El reconocido cantante melódico y romántico murió este lunes tras sufrir un accidente cerebrovascular (ACV) que había derivado en su internación en terapia intensiva. Su partida generó un hondo pesar y una gran repercusión entre sus seguidores y colegas de la escena artística.
Nacido el 4 de septiembre de 1946 en Las Flores con el nombre de Alberto Orlando Otero, se mudó con sus padres a la ciudad de La Plata a los siete años, donde comenzó su temprano lazo con la música y la guitarra. A los 18 años dio sus primeros pasos profesionales en el conjunto folklórico "Los Labradores". Sin embargo, con el correr del tiempo descubrió su verdadera pasión por el género melódico, buscando imitar a su gran ídolo, Yaco Monti.

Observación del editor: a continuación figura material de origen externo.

(* ===== verification/Prelude.v ===== *)
(** * Market-depth server: a verification development

    This library models, in Gallina, the core of the market-depth server
    of the repository: the Rust crates [src/backend] (WebSocket front
    end) and [src/backend-sse] (Server-Sent-Events front end).  It
    proves the properties that make the core correct, and states as
    theorems the places where the code departs from what it means to do.

    ** The program

    - [src/backend-sse/src/order_book.rs] is the order-book engine; the
      WebSocket crate uses the same engine (its [order_book.rs] is not in
      the repository).  An [OrderBook] keeps an index [orders], two price
      ladders [bids_by_price] and [asks_by_price]
      ([BTreeMap<OrderedFloat, Vec<String>>]) and a [u64] [sequence].
      [add_order], [remove_order] and [update_order] mutate it.
      [get_mbo_data], [get_mbp_data], [get_best_bid_ask] and
      [get_spread_info] read it.  [simulate_activity] applies a random
      batch of 1..8 activities, and [initialize_with_sample_data] seeds
      30 bids and 30 asks.
    - [src/*/src/message.rs] declares the data exchanged.  The SSE crate
      adds the query of [/stream] and its parser
      [StreamQuery::parse_streams].
    - [src/*/src/stream_manager.rs] is the registry.  It maps symbols to
      books and to subscription lists, and client ids to their outbound
      channels; the SSE variant also tracks each client's streams.  Two
      background tasks run: the simulation tick, every 300 ms, mutates
      every book and sends each subscription its view; the heartbeat,
      every 30 s, pings every client.  [subscribe] seeds an unknown symbol
      and sends an initial snapshot.
    - [websocket_handler.rs] and [sse_handler.rs] are the front ends.  They
      register a client, forward its requests, and unregister it when the
      connection ends.  The WebSocket front end reads JSON text frames and
      writes every message of the client's channel as JSON; the SSE front
      end renders each message as an [Event] of axum.  [main.rs] wires
      them; the SSE [main] routes [/stream], [/health], [/symbols], [/api]
      and [/].

    ** The files

    - [Prelude] (this file): [u64]/[u32] wrap-around ([wrap64], [add64],
      [wrap32], [sum64]), the [result] type, shared lemmas on lists and
      sorting, the [md] and [md_rw] hint databases and the tactics.
    - [Message]: the types of [message.rs] with the source's constructors;
      structs are Records in a Module named after them ([Order.price o]).
    - [PriceLadder] (Module [Ladder]): a ladder is a list of
      (price, ids) sorted by strictly increasing price.  Its operations are
      [push] ([entry().or_insert_with().push()]), [retain_remove]
      ([get_mut] + [retain] + [remove] on emptiness) and the first and
      last keys.  It refines the finite map [Ladder.to_map] (C17).
    - [OrderBook]: the struct, its mutators, and the invariant [book_wf]
      (the index and the ladders hold the same orders, each id in one
      slot, no empty slot, sorted ladders).  The claims are C1-C7.
    - [Projection]: the MBO and MBP views, best bid/ask and spread
      (C8, C9, C11, C12, C14).
    - [Activity]: the generator, with [rand::thread_rng] as the
      [RandomSource] class, the executor, the batch loop and the seeded
      book (C10, C18-C21).  The [outcome] type separates a result from a panic
      (an out-of-range index) and from running out of fuel.
    - [Text]: the [str] functions the SSE parser calls ([split], [trim],
      [to_uppercase], [parse::<u32>], [u32::to_string]) on ASCII strings.
    - [Json]: the JSON values serde_json builds and its compact printer
      [emit] ([serde_json::to_string]), with its string escapes; printed
      JSON holds no control byte.
    - [JsonText]: the reader of [serde_json::from_str]: whitespace,
      numbers ([u64], [i64], else [f64]), strings with escapes and UTF-8,
      the recursion limit of 128, trailing text.  It reads back every
      printed value without floats ([from_str_to_string]), and its fuel
      never cuts a read short ([from_str_total]).
    - [Wire]: the derived [Serialize] impls of every message type and the
      derived [Deserialize] of [ClientMessage], from the [#[serde]]
      attributes; chrono's RFC 3339 timestamps and the [Uuid] text; the
      SSE helpers [to_sse_data] and [to_sse_event]; axum's [Event] builder
      with its assertions and the event [SSEStream::poll_next] builds.
      The claims are C36, C38 and C39.
    - [Channel]: an [mpsc::unbounded_channel] as its liveness and the log
      of the messages it accepted; [send_to] and [broadcast].
    - [StreamManager] (Module [WS]): the WebSocket registry as a record of
      its four maps.  Each method is a function; each background loop is
      one iteration ([market_tick], [heartbeat_tick]); [handle_message] is
      the handler's dispatch.  [ws_reachable] is the server's life as
      [main] runs it: [new], [start] once, then [ws_step]s (connect,
      disconnect, a message, a tick, a heartbeat).  The claims are C15,
      C22-C25, C27, C29, C30 and C34.
    - [Sequencing]: how far each mutation advances a book's counter, and
      the invariant that the sequence numbers a WebSocket client receives
      per symbol never decrease and stay below the book's (C28).
    - [SSEStreamManager] (Module [SSE]): the SSE registry, the query
      parser, the derived stream ids and [sse_handler].  [sse_step] adds
      the client going away (its receiver is dropped) and
      [SSEStream::poll_next] reaching [Ready(None)], which only happens
      once the client's sender is gone.  The claims are C13, C16, C26,
      C31-C33 and C40.
    - [Interleaving]: [StreamManager::subscribe] cut at its awaits and
      lock acquisitions into atomic sections ([sub_section]) and run
      against whole simulation ticks ([sys_step]).  The claim is C35;
      [sub_run_subscribe] shows the sections run back to back are
      [WS.subscribe].
    - [Connection]: [handle_connection] of the WebSocket front end
      (Module [WSConn]: welcome, incoming frames, outgoing frames,
      unregister) and the SSE routes and handlers [health_check],
      [symbols_handler] and [api_info] (Module [SSEConn]).  The claim is
      C37; [api_info_consistent] shows that [api_info] documents the
      routes, events, data types and symbols the server has.

    ** What the theorems show

    - Invariants by induction on the steps: every reachable book is well
      formed (C1), and so is every reachable registry (C22, C33).  Along
      a run, a client's sequence numbers per symbol are ordered (C28).
    - Functional specifications of every mutator and view on every branch,
      errors included: C2-C9, C11-C14, C16, C23-C27, C29, C30; what a
      connection on [/stream] gets (C13); the SSE [unregister_client]
      removes everything a client holds (C16); the stream id format is
      injective (C40).  A tick completes without redrawing when every
      book holds eight orders (C15), and the generator returns at its
      first draw on a book that holds an order (C10).
    - Refinement of the ladder to a finite map (C17), and of a WebSocket
      session of JSON text frames to [handle_message] on the messages
      (C37).  Agreement of the event names of the serde tag,
      [to_sse_event] and [poll_next] (C38).  Round trips: the stream definitions through
      [parse_streams] (C32), a client message through the JSON printer,
      reader and derived decoder (C36).
    - Safety across steps: a tick after [unregister_client] computes
      nothing for the client (C34).
    - Safety of the generator: no panic (C19), every activity applicable
      (C20); the seeded book (C21).
    - The code's defects, stated as theorems: the [u32] product
      [max_levels * 3] wraps (C9, with its witness); an upsert counts two mutations (C6);
      subscribing an unknown client succeeds (C24); [unsubscribe] leaves
      empty lists (C27); a trailing comma in [streams] seeds a book for
      the symbol [""] (C26); an SSE client that goes away is never
      unregistered and keeps its subscriptions (C31);
      the snapshot of [subscribe] can pair stale levels with a newer
      sequence (C35); a stream id holding a line feed makes [poll_next]
      panic (C39, reachable from a query: [sse_newline_stream_panics]).

    ** Bounds and fuel

    - [generate_random_activity] redraws on an empty book and has fuel:
      [OutOfFuel] is a value of [outcome].  One unit of fuel suffices on a
      book that holds an order (C10), and C15 shows that one unit
      suffices for a whole tick when every book holds eight orders.
      [sub_run] runs at most [n] sections; six take a call from its start
      to its result ([sub_run_subscribe]).
    - The JSON reader has fuel; [from_str] gives it twice the length of
      the text plus two.  Each step of a successful read leaves a strictly
      shorter rest, so no read of any text needs more
      ([from_str_total], [ClientMessage_from_str_total]); a printed
      value needs at most its length ([need_le_length]).  Its depth
      is serde_json's recursion limit, 128.
    - [u64] counters and sums wrap modulo [2^64] and [u32] products modulo
      [2^32], as in the release profile, where overflow checks are off.
      C28 assumes that no counter comes within 16 of [2^64] (a tick adds
      at most 16); reaching it takes [2^64] mutations.

    ** Modelling choices

    - Prices are [f64] in the source, and every price it creates is
      rounded to two decimals ([(price * 100.0).round() / 100.0]).  The
      model keeps a price as an integer number of hundredths, on which
      [OrderedFloat]'s order is that of [Z].  NaN is not represented.
      The spread arithmetic is done on exact rationals ([Q]); on the wire
      a price is the decimal ryu prints for it.
    - Timestamps are milliseconds; the clock is an explicit argument
      [now] wherever the source calls [Utc::now()].  chrono prints them in
      RFC 3339; reading one keeps milliseconds.
    - [HashMap] and [DashMap] are stdpp [gmap]s; their iteration order
      is [map_to_list]'s.  Every DashMap operation is atomic, which is
      what DashMap's per-shard locks give.  The books' [RwLock]s make a
      whole tick's mutation of a book atomic.
    - A [Uuid] is an [N]; [Uuid::new_v4] is a fresh id (a premise of the
      connect steps).
    - serde_json decodes a [ClientMessage] while it reads the text; the
      model reads the whole value, then decodes it.  Both accept the same
      texts, which is all the handler observes.

    ** Not modelled

    - TCP, the websocket handshake and [WebSocketHandler::start]'s accept
      loop, axum's keep-alive comments, and the text of serde's error in
      the [400] answer.  The rounding and range of [f64] numbers that a
      client sends are not represented: no field a client sends is a
      float.
    - Of [main.rs], the order of calls ([new], [start] once, serve) and
      the SSE routes are modelled; argument parsing, logging, CORS and
      [lib.rs]'s re-exports are not.  The [broadcast] channel of
      activities is kept as the log [activity_broadcast]; nothing
      subscribes to it.
    - The [Deserialize] derives of the server's messages: the code never
      decodes them.
    - In [Interleaving], a DashMap read guard held across an await blocks
      writers of its shard.  The model does not represent this blocking.
      It matters only for traces with two subscribing threads, and the
      theorems use one.
*)

From Stdlib Require Export ZArith Lia.
From stdpp Require Export base list gmap strings sorting.

Declare Scope md_scope.
Delimit Scope md_scope with md.
Open Scope Z_scope.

El artista construyó una trayectoria de más de cuatro décadas, alcanzando su mayor nivel de popularidad entre las décadas de 1970, 1980 y 1990. Su nombre quedó grabado en la memoria de varias generaciones gracias a éxitos inolvidables como "Dios del Olvido", "Doce rosas", "Tú eres mi destino" y "Veinticinco Rosas". Estas interpretaciones lo consolidaron como una presencia habitual en las radios y los escenarios de todo el país.
A pesar del paso de los años, Beto Orlando se mantuvo en constante actividad y contacto directo con su público. De hecho, el deterioro de su cuadro de salud obligó a suspender en los días previos su presentación planificada para el último fin de semana en el Baile 70'80'. Aquella cancelación ya había encendido las alarmas y generado profunda preocupación en su entorno y entre quienes seguían su actividad diaria.

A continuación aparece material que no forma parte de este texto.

(* ===== verification/Message.v ===== *)
(** * Message: the data types of [message.rs]

    One Gallina type per Rust type of [src/backend/src/message.rs] and
    [src/backend-sse/src/message.rs].  Each struct is a [Record t] in a
    Module of its name, so that its fields keep the source's names
    ([MBPLevel.quantity l]).  Prices are hundredths ([Z]), timestamps are
    milliseconds ([Z]), [u64]/[u32] fields are [Z] in their range and
    client ids ([Uuid]) are [N]. *)

From S2P Require Import Prelude.

(** [enum Side { Bid, Ask }] *)
Inductive Side := Bid | Ask.

(** [enum DataType { MBO, MBP }] *)
Inductive DataType := MBO | MBP.

(** [enum ActivityType { Add, Update, Cancel }] *)
Inductive ActivityType := Add | Update | Cancel.

#[export] Instance Side_eq_dec : EqDecision Side.
Proof. solve_decision. Defined.
#[export] Instance DataType_eq_dec : EqDecision DataType.
Proof. solve_decision. Defined.
#[export] Instance ActivityType_eq_dec : EqDecision ActivityType.
Proof. solve_decision. Defined.

(** [uuid::Uuid], the client identity assigned at connection time. *)
Abbreviation Uuid := N (only parsing).

(** [struct MBOLevel]: one resting order of the market-by-order view. *)
Module MBOLevel.
Record t := mk {
  order_id : string;
  price : Z;
  quantity : Z;
  side : Side;
  timestamp : Z;
  age_ms : Z
}.
End MBOLevel.

(** [struct MBPLevel]: one price level of the market-by-price view. *)
Module MBPLevel.
Record t := mk {
  price : Z;
  quantity : Z;
  order_count : Z;
  side : Side;
  total_quantity : Z;
  avg_age_ms : Z
}.
End MBPLevel.

(** [struct OrderActivity]: one event of the activity generator. *)
Module OrderActivity.
Record t := mk {
  activity_type : ActivityType;
  order_id : string;
  symbol : string;
  price : option Z;
  quantity : option Z;
  side : option Side;
  timestamp : Z
}.
End OrderActivity.

(** [enum MarketDataUpdate] (the WebSocket crate's; the SSE crate has the
    first two variants only). *)
Inductive MarketDataUpdate :=
  | UpdMBO (bids asks : list MBOLevel.t)
  | UpdMBP (bids asks : list MBPLevel.t)
  | UpdOrderActivity (activity : OrderActivity.t).

(** [enum ServerMessage] of the WebSocket front end. *)
Inductive ServerMessage :=
  | Subscribed (stream_id symbol : string) (data_type : DataType)
  | Unsubscribed (stream_id : string)
  | MarketData (stream_id symbol : string) (data : MarketDataUpdate)
      (sequence : Z) (timestamp : Z)
  | HeartBeat (timestamp : Z)
  | Error (code : Z) (message : string) (stream_id : option string).

(** [enum SSEMessage] of the SSE front end.  [ConnectionInfo] carries the
    client id (its string form in the source). *)
Inductive SSEMessage :=
  | SSEMarketData (stream_id symbol : string) (data : MarketDataUpdate)
      (sequence : Z) (timestamp : Z)
  | SSEHeartBeat (timestamp : Z)
  | SSEConnectionInfo (client_id : Uuid) (server_time : Z)
      (supported_symbols : list string)
  | SSEError (code : Z) (message : string) (stream_id : option string).

(** [enum ClientMessage] of the WebSocket front end. *)
Inductive ClientMessage :=
  | CSubscribe (stream_id symbol : string) (data_type : DataType)
      (max_levels : option Z)
  | CUnsubscribe (stream_id : string)
  | CPing (timestamp : Z).

(** [struct Subscription] (and the identical [SSESubscription]). *)
Module Subscription.
Record t := mk {
  stream_id : string;
  symbol : string;
  data_type : DataType;
  max_levels : Z;
  client_id : Uuid
}.

(** [Subscription::new]: the depth defaults to 20. *)
Definition new (stream_id symbol : string) (data_type : DataType)
    (max_levels : option Z) (client_id : Uuid) : t :=
  mk stream_id symbol data_type (default 20 max_levels) client_id.
End Subscription.
(* ===== verification/Activity.v ===== *)
(** * Activity: the synthetic order flow of [order_book.rs]

    [simulate_activity] draws a batch size in [1..=8] and, that many
    times, generates an activity with [generate_random_activity] and
    applies it with [execute_activity].  [initialize_with_sample_data]
    seeds a new book with 30 bids and 30 asks.

    The random generator ([rand::thread_rng()]) is the interface
    [RandomSource]: each draw takes the generator's state and returns the
    value with the next state, so the draws are threaded in the order the
    source makes them.  [RandomSourceLaws] states the ranges [rand]
    guarantees; the theorems that depend on ranges assume it.
    [generate_random_activity] calls itself again when it draws an update
    or a cancel on an empty book; it takes a fuel argument and returns
    [OutOfFuel] when the fuel runs out.  It returns [Panic] where the
    source would panic (an index out of range).  Prices are hundredths:
    the [f64] computation of a new price is done on exact rationals and
    rounded with [f64::round]'s rule (half away from zero).
    [HashMap::keys] iterates in an unspecified order; the model uses the
    key order of [map_to_list]. *)

From Stdlib Require Import QArith Qround Qminmax Lqa.
From stdpp Require Import pretty.
From S2P Require Import Prelude Message PriceLadder OrderBook Projection.

(** ** The random source *)

(** The draws [simulate_activity] makes on [thread_rng()]. *)
Class RandomSource (R : Type) := {
  (** [rng.gen::<f64>()] *)
  gen_f64 : R -> Q * R;
  (** [rng.gen::<bool>()] *)
  gen_bool : R -> bool * R;
  (** [rng.gen_range(lo..=hi)] *)
  gen_range_incl : Z -> Z -> R -> Z * R;
  (** [rng.gen::<u32>()] *)
  gen_u32 : R -> Z * R
}.

(** [rng.gen_range(lo..hi)]: the exclusive range. *)
Definition gen_range_excl {R} `{RandomSource R} (lo hi : Z) (r : R) : Z * R :=
  gen_range_incl lo (hi - 1) r.

(** The ranges [rand] guarantees. *)
Class RandomSourceLaws (R : Type) `{RandomSource R} := {
  gen_f64_range : forall r, (0 <= (gen_f64 r).1 /\ (gen_f64 r).1 < 1)%Q;
  gen_range_incl_range : forall lo hi r, lo <= hi ->
    lo <= (gen_range_incl lo hi r).1 <= hi;
  gen_u32_range : forall r, 0 <= (gen_u32 r).1 < 2 ^ 32
}.

(** [f64::round]: half away from zero. *)
Definition f64_round (q : Q) : Z :=
  if Qle_bool 0 q then Qfloor (q + (1 # 2)) else - Qfloor (- q + (1 # 2)).

(** The result of a computation that can panic or run out of fuel. *)
Inductive outcome (A : Type) :=
  | Done (a : A)
  | Panic
  | OutOfFuel.
Arguments Done {A} a.
Arguments Panic {A}.
Arguments OutOfFuel {A}.

(** ** The generator *)

Section Generator.
Context {R : Type} `{RandomSource R}.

Con la confirmación de su fallecimiento, se cierra una etapa dorada para la balada sentimental de fines del siglo pasado, de la cual fue una de las voces más queridas. Aunque el artista ya no está físicamente, su vasto legado musical compuesto por himnos al amor y la nostalgia seguirá latiendo con fuerza en la memoria colectiva de su audiencia.